(* ===== verification/PoolLife.v ===== *)
(** * The life of a pool, between threads

    [adaptive_buffer.c] 317-321 and 345-383 (registration of a cache), 546-556
    and 588-602 ([pool_enter], [pool_leave], the bracket of [tls_destructor])
    against 698-832 (the three phases of [buffer_pool_destroy]): one step per
    atomic access to [destroyed], [registrations_inflight], [active_users] and
    [thread_caches], so that the steps of any number of threads interleave in
    any order. What a thread does inside the bracket is in [BufPool].

    The memory is sequentially consistent, except that the plain store of
    [destroyed] may wait in the destroying processor's store buffer
    ([EvMarkBuffered]), as x86 allows for a [memory_order_release] store.
    [destruction_excludes] holds when it does not; [buffered_mark_races] is the
    run in which it does. *)
From Stdlib Require Import ZArith Lia List.
From stdpp Require Import base tactics list relations.
From S2P Require Import Prelude.

#[local] Open Scope Z_scope.

(** ** Threads *)

(** Where a client thread stands. *)
Inductive client_pc :=
  | Out
  | Entered            (* bumped active_users, to read destroyed *)
  | Inside             (* using the shards *)
  | Refused            (* it was destroyed: to take the bump back *)
  | Registering        (* bumped registrations_inflight, to read destroyed *)
  | Publishing         (* to push its cache on the list *)
  | Registered.        (* to take the bump back *)

(** Where the destroying thread stands. *)
Inductive destroyer_pc :=
  | Alive              (* buffer_pool_destroy not called *)
  | WaitRegistrations  (* phase 1, first loop *)
  | WaitUsers          (* phase 1, second loop *)
  | DrainCaches        (* phase 2: to exchange the list with NULL *)
  | FreeShards         (* phase 3: the list was empty *)
  | Gone.

#[export] Instance client_pc_eq_dec : EqDecision client_pc.
Proof. solve_decision. Defined.
#[export] Instance destroyer_pc_eq_dec : EqDecision destroyer_pc.
Proof. solve_decision. Defined.

Record life := {
  destroyed : bool;
  store_buffer : bool;         (* the store of destroyed = true has not reached memory *)
  registrations_inflight : Z;
  active_users : Z;
  thread_caches : Z;           (* the length of the list *)
  shards : bool;               (* not yet freed *)
  client : list client_pc;     (* per thread *)
  destroyer : destroyer_pc
}.

(** A pool as [buffer_pool_init] leaves it, with [n] threads. *)
Definition life_init (n : nat) : life := {|
  destroyed := false; store_buffer := false; registrations_inflight := 0; active_users := 0;
  thread_caches := 0; shards := true; client := replicate n Out; destroyer := Alive |}.

Definition life_eta (s : life) : life := {|
  destroyed := destroyed s; store_buffer := store_buffer s;
  registrations_inflight := registrations_inflight s; active_users := active_users s;
  thread_caches := thread_caches s; shards := shards s; client := client s; destroyer := destroyer s |}.

#[export] Instance set_destroyed : Setter destroyed := ltac:(mk_setter life_eta).
#[export] Instance set_store_buffer : Setter store_buffer := ltac:(mk_setter life_eta).
#[export] Instance set_registrations : Setter registrations_inflight := ltac:(mk_setter life_eta).
#[export] Instance set_users : Setter active_users := ltac:(mk_setter life_eta).
#[export] Instance set_caches : Setter thread_caches := ltac:(mk_setter life_eta).
#[export] Instance set_shards : Setter shards := ltac:(mk_setter life_eta).
#[export] Instance set_client : Setter client := ltac:(mk_setter life_eta).
#[export] Instance set_destroyer : Setter destroyer := ltac:(mk_setter life_eta).

Definition goto (s : life) (t : nat) (p : client_pc) : life := s <| client := <[t := p]> (client s) |>.
Definition add_users (n : Z) (s : life) : life := s <| active_users := active_users s + n |>.
Definition add_registrations (n : Z) (s : life) : life :=
  s <| registrations_inflight := registrations_inflight s + n |>.

(** ** Steps *)

Inductive event :=
  | EvEnter | EvCheck                    (* pool_enter *)
  | EvUse                                (* an access to pool->shards *)
  | EvLeave                              (* pool_leave, and the refusal *)
  | EvRegister | EvRegisterCheck | EvPublish | EvRegistered
  | EvMark                               (* destroyed = true *)
  | EvMarkBuffered | EvDrainBuffer
  | EvNoRegistrations | EvNoUsers        (* the loops of phase 1 end *)
  | EvExchange                           (* phase 2 *)
  | EvFree.                              (* phase 3 *)

Inductive step (s : life) (t : nat) : event -> life -> Prop :=
  | step_enter : client s !! t = Some Out -> step s t EvEnter (add_users 1 (goto s t Entered))
  | step_check : client s !! t = Some Entered ->
      step s t EvCheck (goto s t (if destroyed s then Refused else Inside))
  | step_use : client s !! t = Some Inside -> step s t EvUse s
  | step_leave p : client s !! t = Some p -> p = Inside \/ p = Refused ->
      step s t EvLeave (add_users (-1) (goto s t Out))
  | step_register : client s !! t = Some Out ->
      step s t EvRegister (add_registrations 1 (goto s t Registering))
  | step_register_check : client s !! t = Some Registering ->
      step s t EvRegisterCheck (goto s t (if destroyed s then Registered else Publishing))
  | step_publish : client s !! t = Some Publishing ->
      step s t EvPublish ((goto s t Registered) <| thread_caches := thread_caches s + 1 |>)
  | step_registered : client s !! t = Some Registered ->
      step s t EvRegistered (add_registrations (-1) (goto s t Out))
  | step_mark : destroyer s = Alive ->
      step s t EvMark (s <| destroyed := true |> <| destroyer := WaitRegistrations |>)
  | step_mark_buffered : destroyer s = Alive ->
      step s t EvMarkBuffered (s <| store_buffer := true |> <| destroyer := WaitRegistrations |>)
  | step_drain_buffer : store_buffer s = true ->
      step s t EvDrainBuffer (s <| destroyed := true |> <| store_buffer := false |>)
  | step_no_registrations : destroyer s = WaitRegistrations -> registrations_inflight s <= 0 ->
      step s t EvNoRegistrations (s <| destroyer := WaitUsers |>)
  | step_no_users : destroyer s = WaitUsers -> active_users s <= 0 ->
      step s t EvNoUsers (s <| destroyer := DrainCaches |>)
  | step_exchange : destroyer s = DrainCaches -> store_buffer s = false ->
      step s t EvExchange
        (if thread_caches s =? 0 then s <| destroyer := FreeShards |> else s <| thread_caches := 0 |>)
  | step_free : destroyer s = FreeShards ->
      step s t EvFree (s <| shards := false |> <| destroyer := Gone |>).

(** The same steps as a function. *)
Definition exec (s : life) (t : nat) (ev : event) : option life :=
  match ev, client s !! t, destroyer s with
  | EvEnter, Some Out, _ => Some (add_users 1 (goto s t Entered))
  | EvCheck, Some Entered, _ => Some (goto s t (if destroyed s then Refused else Inside))
  | EvUse, Some Inside, _ => Some s
  | EvLeave, Some (Inside | Refused), _ => Some (add_users (-1) (goto s t Out))
  | EvRegister, Some Out, _ => Some (add_registrations 1 (goto s t Registering))
  | EvRegisterCheck, Some Registering, _ =>
      Some (goto s t (if destroyed s then Registered else Publishing))
  | EvPublish, Some Publishing, _ =>
      Some ((goto s t Registered) <| thread_caches := thread_caches s + 1 |>)
  | EvRegistered, Some Registered, _ => Some (add_registrations (-1) (goto s t Out))
  | EvMark, _, Alive => Some (s <| destroyed := true |> <| destroyer := WaitRegistrations |>)
  | EvMarkBuffered, _, Alive => Some (s <| store_buffer := true |> <| destroyer := WaitRegistrations |>)
  | EvDrainBuffer, _, _ =>
      if store_buffer s then Some (s <| destroyed := true |> <| store_buffer := false |>) else None
  | EvNoRegistrations, _, WaitRegistrations =>
      if registrations_inflight s <=? 0 then Some (s <| destroyer := WaitUsers |>) else None
  | EvNoUsers, _, WaitUsers => if active_users s <=? 0 then Some (s <| destroyer := DrainCaches |>) else None
  | EvExchange, _, DrainCaches =>
      if store_buffer s then None
      else Some (if thread_caches s =? 0 then s <| destroyer := FreeShards |> else s <| thread_caches := 0 |>)
  | EvFree, _, FreeShards => Some (s <| shards := false |> <| destroyer := Gone |>)
  | _, _, _ => None
  end.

* * *

> _Your goal_: Copy out only the lines of the records above from the one with "s t EvUse s" through the one with "step_mark_buffered : destroyer s = Alive ->", exactly as they stand, both included.

> _Expected answer_:
  | step_use : client s !! t = Some Inside -> step s t EvUse s
  | step_leave p : client s !! t = Some p -> p = Inside \/ p = Refused ->
      step s t EvLeave (add_users (-1) (goto s t Out))
  | step_register : client s !! t = Some Out ->
      step s t EvRegister (add_registrations 1 (goto s t Registering))
  | step_register_check : client s !! t = Some Registering ->
      step s t EvRegisterCheck (goto s t (if destroyed s then Registered else Publishing))
  | step_publish : client s !! t = Some Publishing ->
      step s t EvPublish ((goto s t Registered) <| thread_caches := thread_caches s + 1 |>)
  | step_registered : client s !! t = Some Registered ->
      step s t EvRegistered (add_registrations (-1) (goto s t Out))
  | step_mark : destroyer s = Alive ->
      step s t EvMark (s <| destroyed := true |> <| destroyer := WaitRegistrations |>)
  | step_mark_buffered : destroyer s = Alive ->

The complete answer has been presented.